While there is nothing wrong with preparing by thinking of some of the things you might want to discuss, it is certainly not necessary.  I have often encouraged my clients not to prepare before coming, particularly when it seemed to be a source of anxiety.  I would remind them that there is nothing wrong with coming in without having gone over things beforehand.  The psychodynamic approach to therapy, in fact, is more focused on letting your mind go where the unconscious mind takes it.  In other words, what is below the surface will guide you where you need to go.  That in itself can be a little unsettling, but your unconscious mind has a lot of things it wants to get at.  Preparing can potentially stall that.  It might even be a defense mechanism to prevent you from going where your unconscious mind wants you to go.  And yet you might not be conscious of that either!

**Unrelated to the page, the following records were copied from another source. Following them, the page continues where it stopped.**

(** When no trade date is given and every loaded series has a date,
    [run_selection] runs its loop with the latest date of all the series:
    a date of some series that no date of any series exceeds. *)
Theorem latest_date_resolution (data_dir config_path : Path)
    (tickers : option (list string)) (cfgs : list Config) (uc sv : bool)
    (st : Storage.ResultStorage) (s : state) (data : Data) :
  exists_ (fs s) data_dir = true ->
  codes_of (fs s) data_dir tickers <> [] ->
  data = load_data (fs s) data_dir (codes_of (fs s) data_dir tickers) ->
  data <> [] ->
  (forall kv, In kv data -> date_column (snd kv) <> []) ->
  exists m str,
    latest_date data m /\
    resolve_trade_date None data = Ok (TS m) /\
    strftime (TS m) = Ok str /\
    run_selection None data_dir config_path tickers (Some cfgs) uc sv st s
    = (let '(s', results) := run_loop (TS m) str data uc sv st cfgs s [] in
       (s', Ok results)).
Proof.
  intros Hx Hc Hdata Hne Hall.
  destruct (resolve_trade_date_latest data Hne Hall) as (m & Hr & Hm).
  assert (Hs : exists str, strftime (TS m) = Ok str).
  { unfold strftime. destruct (civil_from_days (m / ns_per_day)) as [[y mo] d]. eauto. }
  destruct Hs as [str Hs]. exists m, str.
  split; [exact Hm|]. split; [exact Hr|]. split; [exact Hs|].
  apply run_selection_loop. unfold reaches_loop. auto 10.
Qed.

(** C1: when the [select] of a configuration fails, its iteration appends
    nothing and the loop goes on with the configurations that follow, from
    the store the cache probe left; the loop returns in every case.  In
    particular a run over three active configurations of which only the
    second fails in [select] returns normally with exactly two results, that
    of the first and that of the third in this order, each the record served
    from the cache or the result built from what [select] returned. *)
Theorem failure_isolation :
  (forall (ts : Timestamp) (str : string) (data : Data) (uc sv : bool)
          (st : Storage.ResultStorage) (pre post : list Config) (c : Config)
          (s s1 s2 : state) (results r1 : list StockSelectionResult)
          (alias : string) (selector : Selector) (e : exn),
     run_loop ts str data uc sv st pre s results = (s1, r1) ->
     activate_is_False c = false ->
     instantiate_selector c = Ok (alias, selector) ->
     check_cache uc st str (default "Unknown" (cfg_class c)) s1 = (s2, None) ->
     select selector ts data = Raises e ->
     let s3 := mkState (fs s2) (calls s2 ++ [CallSelect alias]) in
     loop_body ts str data uc sv st c s1 r1 = (s3, r1) /\
     run_loop ts str data uc sv st (pre ++ c :: post) s results
     = run_loop ts str data uc sv st post s3 r1) /\
  (forall (trade_date : option Timestamp) (data_dir config_path : Path)
          (tickers : option (list string)) (uc sv : bool) (st : Storage.ResultStorage)
          (s s1 s2 : state) (ts : Timestamp) (str : string) (data : Data)
          (c1 c2 c3 : Config) (a1 a2 a3 : string) (sel1 sel2 sel3 : Selector)
          (p1 p3 : list string) (l1 l3 : attribute) (e : exn)
          (r1 : list StockSelectionResult),
     reaches_loop trade_date data_dir tickers s ts str data ->
     activate_is_False c1 = false -> instantiate_selector c1 = Ok (a1, sel1) ->
     activate_is_False c2 = false -> instantiate_selector c2 = Ok (a2, sel2) ->
     activate_is_False c3 = false -> instantiate_selector c3 = Ok (a3, sel3) ->
     select sel1 ts data = Returns p1 l1 ->
     select sel2 ts data = Raises e ->
     select sel3 ts data = Returns p3 l3 ->
     loop_body ts str data uc sv st c1 s [] = (s1, r1) ->
     check_cache uc st str (default "Unknown" (cfg_class c2)) s1 = (s2, None) ->
     let s3 := mkState (fs s2) (calls s2 ++ [CallSelect a2]) in
     exists s' x1 x3,
       run_selection trade_date data_dir config_path tickers (Some [c1; c2; c3])
                     uc sv st s = (s', Ok [x1; x3]) /\
       (x1 = fresh_result str (default "Unknown" (cfg_class c1)) a1 p1 l1 \/
        exists s4 cached,
          check_cache uc st str (default "Unknown" (cfg_class c1)) s = (s4, Some cached) /\
          x1 = of_cached cached) /\
       (x3 = fresh_result str (default "Unknown" (cfg_class c3)) a3 p3 l3 \/
        exists s4 cached,
          check_cache uc st str (default "Unknown" (cfg_class c3)) s3 = (s4, Some cached) /\
          x3 = of_cached cached)).
Proof.
  assert (Hfail : forall ts str data uc sv st c s1 s2 r1 alias selector e,
            activate_is_False c = false ->
            instantiate_selector c = Ok (alias, selector) ->
            check_cache uc st str (default "Unknown" (cfg_class c)) s1 = (s2, None) ->
            select selector ts data = Raises e ->
            loop_body ts str data uc sv st c s1 r1
            = (mkState (fs s2) (calls s2 ++ [CallSelect alias]), r1)).
  { intros ts str data uc sv st c s1 s2 r1 alias selector e Ha Hi Hc Hs.
    unfold loop_body. now rewrite Ha, Hi, Hc, Hs. }
  split.
  - intros ts str data uc sv st pre post c s s1 s2 results r1 alias selector e
           Hpre Ha Hi Hc Hs s3.
    pose proof (Hfail ts str data uc sv st c s1 s2 r1 alias selector e Ha Hi Hc Hs) as Hb.
    split; [exact Hb|].
    rewrite run_loop_app, Hpre. cbn [run_loop]. now rewrite Hb.
  - intros trade_date data_dir config_path tickers uc sv st s s1 s2 ts str data
           c1 c2 c3 a1 a2 a3 sel1 sel2 sel3 p1 p3 l1 l3 e r1
           Hreach Ha1 Hi1 Ha2 Hi2 Ha3 Hi3 Hs1 Hs2 Hs3 Hb1 Hc2 s3.
    rewrite (run_selection_loop _ _ _ _ _ _ _ _ _ ts str data Hreach).
    cbn [run_loop]. rewrite Hb1.
    rewrite (Hfail ts str data uc sv st c2 s1 s2 r1 a2 sel2 e Ha2 Hi2 Hc2 Hs2).
    fold s3.
    assert (H1 : exists x1, r1 = [x1] /\
              (x1 = fresh_result str (default "Unknown" (cfg_class c1)) a1 p1 l1 \/
               exists s4 cached,
                 check_cache uc st str (default "Unknown" (cfg_class c1)) s
                 = (s4, Some cached) /\ x1 = of_cached cached)).
    { destruct (loop_body_active ts str data uc sv st c1 s [] a1 sel1 Ha1 Hi1)
        as [s1' [(cd & Hcc & Hl)|[(s5 & e' & _ & Hs' & _)|(s5 & p & l & _ & Hs' & Hl)]]];
        [| congruence |]; rewrite Hb1 in Hl; injection Hl as _ ->.
      - eexists. split; [reflexivity|]. right. eauto.
      - rewrite Hs1 in Hs'. injection Hs' as <- <-. eexists. split; [reflexivity|]. now left. }
    destruct H1 as (x1 & -> & Hx1).
    destruct (loop_body_active ts str data uc sv st c3 s3 [x1] a3 sel3 Ha3 Hi3)
      as [s3' [(cd3 & Hcc3 & Hl3)|[(s6 & e3 & _ & Hs3' & _)|(s6 & p' & l' & _ & Hs3' & Hl3)]]];
      [| congruence |]; rewrite Hl3; eexists _, _, _;
      (split; [reflexivity|]); (split; [exact Hx1|]).
    + right. eauto.
    + left. rewrite Hs3 in Hs3'. now injection Hs3' as <- <-.
Qed.




End WithCollaborators.



Lemma cache_hit_skips_selector_witness :
  @loop_body Scenario.strict Scenario.stubs (timestamp_of_date 2024 1 10) "2024-01-10"
    Scenario.market true true Scenario.store (Scenario.config "X")
    (Scenario.begin Scenario.fs_with_X) []
  = (mkState Scenario.fs_with_X [CallLoad "2024-01-10" "X"],
     [of_cached (Scenario.record "X")]).
Proof.
  exact (proj1 (@cache_hit_skips_selector Scenario.strict Scenario.stubs
                  (timestamp_of_date 2024 1 10) "2024-01-10" Scenario.market true
                  Scenario.store (Scenario.config "X") (Scenario.begin Scenario.fs_with_X)
                  [] "X" (Scenario.picking ["000001"]) Scenario.fs_with_X
                  (Scenario.record "X") eq_refl eq_refl
                  ltac:(vm_compute; reflexivity))).
Defined.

That is not to say that you should not think about the things that are discussed in therapy in between sessions.  The time in between can be very productive through reflection.  And certainly, there are likely to be things that you want to discuss in a subsequent session that occurred to you in the interim.  There are insights, questions, and observations that you are bound to want to go over.  

But you shouldn’t worry that you’re not going to have anything or enough to say.  The therapist is there to help you with that.  He is trained to be patient, to give you time to reflect, and to help you feel comfortable taking your time, even if there are silent pauses in between.  That’s oftentimes the hardest thing–the awkward silent pause.  We all fear this in conversation with people we have just met or whom we don’t know very well.  It can definitely happen in therapy too.  Therapists have to get used to it early in their careers.  It’s a commonly talked about thing in training—how to be comfortable when there is silence and not automatically try to jump in there and get things going.  It’s ok to take your time and let yourself think.  Your therapist will understand and give you that space.  It might even become a regular phenomenon that gives you some sense of peace.  After all, a lot of us don’t necessarily have a lot of silence in our lives or in our heads.  Sitting with someone who doesn’t require you to say something can be therapeutic in its own way.